Starting at the top of the entries, restate word for word each line up to and including the one with "Ok (MkMempool max_tx".

[Task data]

----

(* ===== verification/Mempool.v ===== *)
(** * transaction/mempool.py: the pool of pending transactions

    Definitions of the pool and of its operations, in the code's order of
    checks.  [_entries] is a dict used in insertion order, so it is an
    association list.  [MempoolFacts] and [MempoolSelect] hold the proofs. *)

From Stdlib Require Import QArith.
From S2P Require Import Prelude Bytes Sha256 Json Crypto Transaction Utxo TxValidation.
From S2P Require Import Processing.
Open Scope Z_scope.

Definition DEFAULT_MEMPOOL_MAX_TRANSACTIONS : Z := 1000.
Definition DEFAULT_MEMPOOL_MAX_BYTES : Z := 1000000.
Definition DEFAULT_BLOCK_MAX_TRANSACTIONS : Z := 100.
Definition DEFAULT_BLOCK_MAX_BYTES : Z := 100000.

(** [len(serialize(transaction.to_dict()))] *)
Definition transaction_size (tx : Transaction) : Z := Z.of_nat (length (transaction_bytes tx)).

Record MempoolEntry := MkEntry {
  entry_transaction : Transaction;
  entry_fee : Z;
  entry_size_bytes : Z
}.

(** [Fraction(self.fee, self.size_bytes)] *)
Definition fee_rate (e : MempoolEntry) : Q := Qmake (entry_fee e) (Z.to_pos (entry_size_bytes e)).

Definition check_limit (value : Z) (allow_zero : bool) : result unit :=
  raise_if (value <? (if allow_zero then 0 else 1)) ValueError.

Record Mempool := MkMempool {
  max_transactions : Z;
  max_bytes : Z;
  confirmed_utxos : UTXOSet;
  mp_seen_txids : TxidSet;
  working_utxos : UTXOSet;
  entries : list (string * MempoolEntry);
  total_bytes : Z
}.

Definition new_mempool (utxo_set : option UTXOSet) (seen : option TxidSet)
    (max_tx max_b : Z) : result Mempool :=
  _ ← check_limit max_tx false;
  _ ← check_limit max_b false;
  _ ← raise_if (xorb (bool_decide (utxo_set = None)) (bool_decide (seen = None))) ValueError;
  let confirmed := default ∅ utxo_set in
  Ok (MkMempool max_tx max_b confirmed (default ∅ seen) confirmed [] 0).

Definition mempool_len (m : Mempool) : Z := Z.of_nat (length (entries m)).

Definition mempool_copy (m : Mempool) : result Mempool :=
  snapshot ← new_mempool (Some (confirmed_utxos m)) (Some (mp_seen_txids m))
                         (max_transactions m) (max_bytes m);
  Ok (MkMempool (max_transactions snapshot) (max_bytes snapshot) (confirmed_utxos snapshot)
        (mp_seen_txids snapshot) (working_utxos m) (entries m) (total_bytes m)).

Definition mempool_has_transaction (m : Mempool) (tid : string) : bool :=
  bool_decide (tid ∈ (entries m).*1).

Definition get_entry (m : Mempool) (tid : string) : option MempoolEntry :=
  snd <$> (snd <$> list_find (λ p, p.1 = tid) (entries m)).

Definition get_transaction (m : Mempool) (tid : string) : option Transaction :=
  entry_transaction <$> get_entry m tid.

Definition entry_tx (p : string * MempoolEntry) : Transaction := entry_transaction p.2.

Definition get_transactions (m : Mempool) : list Transaction := map entry_tx (entries m).

Definition ADMISSION_ERRORS : list exn :=
  [AttributeError; IndexError; KeyError; TypeError; ValueError].

Section mempool.
Context {E : EcdsaLib}.

(** The [try] block: the entry to add and the next working set, [None] for
    its two [return False] statements. *)
Definition admission (m : Mempool) (tx : Transaction) : result (option (MempoolEntry * UTXOSet)) :=
  fee ← calculate_transaction_fee tx (working_utxos m);
  if bool_decide (txid tx ∈ mp_seen_txids m) || mempool_has_transaction m (txid tx) then Ok None
  else
    let size_bytes := transaction_size tx in
    if max_bytes m <? total_bytes m + size_bytes then Ok None
    else
      updated ← apply_valid_transaction (working_utxos m) tx;
      Ok (Some (MkEntry tx fee size_bytes, updated)).

Definition add_transaction (m : Mempool) (tx : Transaction) : result (bool * Mempool) :=
  if max_transactions m <=? mempool_len m then Ok (false, m)
  else
    admitted ← try_except (admission m tx) ADMISSION_ERRORS None;
    match admitted with
    | None => Ok (false, m)
    | Some (e, updated) =>
        Ok (true, MkMempool (max_transactions m) (max_bytes m) (confirmed_utxos m)
                    (mp_seen_txids m) updated (entries m ++ [(txid tx, e)])
                    (total_bytes m + entry_size_bytes e))
    end.

(** The replay loops of [remove_transaction] and [revalidated]: the verdicts
    of [add_transaction] are ignored. *)
Fixpoint replay (l : list (string * MempoolEntry)) (skip : string → Mempool → bool)
    (rebuilt : Mempool) : result Mempool :=
  match l with
  | [] => Ok rebuilt
  | (tid, e) :: l =>
      if skip tid rebuilt then replay l skip rebuilt
      else r ← add_transaction rebuilt (entry_transaction e); replay l skip r.2
  end.

Definition remove_transaction (m : Mempool) (tid : string) : result (bool * Mempool) :=
  if negb (mempool_has_transaction m tid) then Ok (false, m)
  else
    empty ← new_mempool (Some (confirmed_utxos m)) (Some (mp_seen_txids m))
                        (max_transactions m) (max_bytes m);
    rebuilt ← replay (entries m) (λ entry_txid _, bool_decide (entry_txid = tid)) empty;
    Ok (true, MkMempool (max_transactions m) (max_bytes m) (confirmed_utxos m)
                (mp_seen_txids m) (working_utxos rebuilt) (entries rebuilt)
                (total_bytes rebuilt)).

Definition revalidated (m : Mempool) (utxo_set : UTXOSet) (seen : TxidSet) : result Mempool :=
  empty ← new_mempool (Some utxo_set) (Some seen) (max_transactions m) (max_bytes m);
  replay (entries m) (λ tid rebuilt, bool_decide (tid ∈ mp_seen_txids rebuilt)) empty.
End mempool.

(** ** Selection for a block *)

(** The sort key [(-fee_rate, txid)]. *)
Definition rank_le (p q : string * MempoolEntry) : Prop :=
  (fee_rate q.2 < fee_rate p.2)%Q ∨ (fee_rate q.2 == fee_rate p.2)%Q ∧ String.le p.1 q.1.

#[export] Instance rank_le_dec : RelDecision rank_le.
Proof.
  intros p q. unfold rank_le.
  assert (Decision (fee_rate q.2 < fee_rate p.2)%Q).
  { destruct (Qlt_le_dec (fee_rate q.2) (fee_rate p.2)); [by left|right; by apply Qle_not_lt]. }
  assert (Decision (fee_rate q.2 == fee_rate p.2)%Q) by apply Qeq_dec.
  apply _.
Defined.

Definition ranked (m : Mempool) : list (string * MempoolEntry) := merge_sort rank_le (entries m).

(** [parents[txid]]: the pending transactions an entry spends from. *)
Definition parents (m : Mempool) (e : MempoolEntry) : TxidSet :=
  list_to_set (filter (λ t, t ∈ (entries m).*1) (map previous_tx_id (inputs (entry_transaction e)))).

Record Selection := MkSelection {
  selected : list (string * MempoolEntry);
  selected_txids : TxidSet;
  selected_bytes : Z
}.

(** The two [continue] guards of the inner loop. *)
Definition eligible (m : Mempool) (max_b : Z) (st : Selection) (p : string * MempoolEntry) : bool :=
  negb (bool_decide (p.1 ∈ selected_txids st) || negb (bool_decide (parents m p.2 ⊆ selected_txids st)))
  && negb (max_b <? selected_bytes st + entry_size_bytes p.2).

(** The [for] loop: the first eligible entry, if any. *)
Fixpoint first_eligible (m : Mempool) (max_b : Z) (st : Selection)
    (l : list (string * MempoolEntry)) : option (string * MempoolEntry) :=
  match l with
  | [] => None
  | p :: l => if eligible m max_b st p then Some p else first_eligible m max_b st l
  end.

(** The [while] loop; each round selects a new entry, so the number of entries
    is fuel enough ([select_loop_fuel] in [MempoolSelect]). *)
Fixpoint select_loop (m : Mempool) (max_tx max_b : Z) (fuel : nat) (st : Selection) : Selection :=
  match fuel with
  | O => st
  | S fuel =>
      if Z.of_nat (length (selected st)) <? max_tx then
        match first_eligible m max_b st (ranked m) with
        | None => st
        | Some p =>
            select_loop m max_tx max_b fuel
              (MkSelection (selected st ++ [p]) ({[p.1]} ∪ selected_txids st)
                 (selected_bytes st + entry_size_bytes p.2))
        end
      else st
  end.

Definition select_entries (m : Mempool) (max_tx max_b : Z) : Selection :=
  select_loop m max_tx max_b (length (entries m)) (MkSelection [] ∅ 0).

Definition select_transactions (m : Mempool) (max_tx max_b : Z) : result (list Transaction) :=
  _ ← check_limit max_tx true;
  _ ← check_limit max_b true;
  Ok (map entry_tx (selected (select_entries m max_tx max_b))).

----

[Problem solution]
(* ===== verification/Mempool.v ===== *)
(** * transaction/mempool.py: the pool of pending transactions

    Definitions of the pool and of its operations, in the code's order of
    checks.  [_entries] is a dict used in insertion order, so it is an
    association list.  [MempoolFacts] and [MempoolSelect] hold the proofs. *)

From Stdlib Require Import QArith.
From S2P Require Import Prelude Bytes Sha256 Json Crypto Transaction Utxo TxValidation.
From S2P Require Import Processing.
Open Scope Z_scope.

Definition DEFAULT_MEMPOOL_MAX_TRANSACTIONS : Z := 1000.
Definition DEFAULT_MEMPOOL_MAX_BYTES : Z := 1000000.
Definition DEFAULT_BLOCK_MAX_TRANSACTIONS : Z := 100.
Definition DEFAULT_BLOCK_MAX_BYTES : Z := 100000.

(** [len(serialize(transaction.to_dict()))] *)
Definition transaction_size (tx : Transaction) : Z := Z.of_nat (length (transaction_bytes tx)).

Record MempoolEntry := MkEntry {
  entry_transaction : Transaction;
  entry_fee : Z;
  entry_size_bytes : Z
}.

(** [Fraction(self.fee, self.size_bytes)] *)
Definition fee_rate (e : MempoolEntry) : Q := Qmake (entry_fee e) (Z.to_pos (entry_size_bytes e)).

Definition check_limit (value : Z) (allow_zero : bool) : result unit :=
  raise_if (value <? (if allow_zero then 0 else 1)) ValueError.

Record Mempool := MkMempool {
  max_transactions : Z;
  max_bytes : Z;
  confirmed_utxos : UTXOSet;
  mp_seen_txids : TxidSet;
  working_utxos : UTXOSet;
  entries : list (string * MempoolEntry);
  total_bytes : Z
}.

Definition new_mempool (utxo_set : option UTXOSet) (seen : option TxidSet)
    (max_tx max_b : Z) : result Mempool :=
  _ ← check_limit max_tx false;
  _ ← check_limit max_b false;
  _ ← raise_if (xorb (bool_decide (utxo_set = None)) (bool_decide (seen = None))) ValueError;
  let confirmed := default ∅ utxo_set in
  Ok (MkMempool max_tx max_b confirmed (default ∅ seen) confirmed [] 0).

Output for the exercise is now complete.